China’s improbably low coronavirus death toll has become an object of ridicule and anger for many within the country, who say it does not capture the true scale of grief and loss caused by surging infections.
Health authorities reported only five COVID-19-related deaths on Tuesday and two the day before, all of which were in Beijing. Both numbers were met with a wave of disbelief on microblog Weibo. “How come people only die in Beijing? What about the rest of the country?” one user wrote.
Multiple models of the current outbreak, which began before an unexpected easing of coronavirus restrictions in early December, predict a wave of infections could kill more than 1 million, bringing China in line with total deaths from COVID-19 in the United States. Of particular concern is the low vaccination rate among older populations, with just 42 percent of people 80 and over having received a booster shot.
In recent days, funeral homes in Beijing have been unusually busy, with some employees reporting that COVID-related deaths are the cause, according to reports from the Financial Times and the Associated Press. A receptionist at a funeral parlor in Beijing’s Shunyi district, who spoke on the condition of anonymity because of sensitivity around talking to foreign media about COVID deaths, told The Washington Post all eight cremators are operating around-the-clock, cadaver freezer boxes are full, and there is a five-to-six-day waiting list.

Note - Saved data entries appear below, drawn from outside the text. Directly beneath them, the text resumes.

(** The [try] block of the CREATE and MODIFY branch of
    [Node.handle_modification_update]. *)
Definition modification_update_try (env : os_env) (file_path : string) (mtime : option Q)
    (is_full_file : bool) (delta_data : list pyobj) (w : world)
  : world * result completion :=
  let applied : world * result completion :=
    match delta_data with
    | _ :: _ =>
        if is_full_file then
          match write_full_file env file_path delta_data w with
          | (w, Raise e) => (w, Raise e)
          | (w, Ok _) => (w, Ok Completed)
          end
        else
          (* if not os.path.exists(full_path): *)
          match monitored w !! file_path with
          | None =>
              (logging WARNING ("Base file for delta does not exist: " +:+ file_path) w,
               Ok Skipped)
          | Some _ =>
              match apply_delta env file_path delta_data w with
              | (w, Raise e) => (w, Raise e)
              | (w, Ok _) => (w, Ok Completed)
              end
          end
    | [] => (truncate_file env file_path w, Ok Completed)
    end in
  match applied with
  | (w, Ok Completed) =>
      match utime_and_save_signature mtime file_path w with
      | (w, Raise e) => (w, Raise e)
      | (w, Ok _) => (w, Ok Completed)
      end
  | other => other
  end.

(** [Node.handle_modification_update]. *)
Definition handle_modification_update (env : os_env) (payload : update_payload)
    (w : world) : world * result unit :=
  let file_path := up_file_path payload in
  let mtime := up_mtime payload in
  let action := up_action payload in
  let is_full_file := default false (up_is_full_file payload) in
  let w := set_ignore_events
             (<[full_path file_path := time_ns env]> (ignore_events w)) w in
  if action_is "MODIFY" action || action_is "CREATE" action then
    match up_delta payload with
    | None => (w, Raise TypeError)
    | Some serialized_delta =>
        match FileSyncCodec.deserialize_delta_data serialized_delta with
        | Raise e => (w, Raise e)
        | Ok delta_data =>
            match modification_update_try env file_path mtime is_full_file delta_data w with
            | (w, Raise _) =>
                (logging ERROR ("Error applying delta to " +:+ file_path) w, Ok tt)
            | (w, Ok _) => (w, Ok tt)
            end
        end
    end
  else if action_is "DELETE" action then
    let w := set_monitored (delete file_path (monitored w)) w in
    (set_signatures (delete file_path (signatures w)) w, Ok tt)
  else if action_is "RENAME" action then
    match up_dest_path payload with
    | None => (w, Raise TypeError)
    | Some dest_path =>
        let w :=
          match monitored w !! file_path with
          | Some f => set_monitored (<[dest_path := f]> (delete file_path (monitored w))) w
          | None => w
          end in
        match signatures w !! file_path with
        | Some sig =>
            (set_signatures (<[dest_path := sig]> (delete file_path (signatures w))) w, Ok tt)
        | None =>
            (logging WARNING ("Signature file not found for " +:+ file_path) w, Ok tt)
        end
    end
  else (w, Ok tt).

After authorities last week stopped reporting asymptomatic cases, word of mouth has become the main way many track the outbreak. Social media timelines are a constant stream of positive test results, reversing nearly three years of most people in China having no personal experience with the virus. Hospitals have filled steadily, even as authorities announced measures to increase emergency-care capacity.
The State Council, China’s cabinet, in early December issued updated guidance on the classification and reporting of COVID-related deaths. The details of the rules were not made public, but the respected Chinese publication Caixin on Saturday reported that the new procedure requires a ruling made at a hospital and within 24 hours. Deaths considered not directly caused by COVID don’t count.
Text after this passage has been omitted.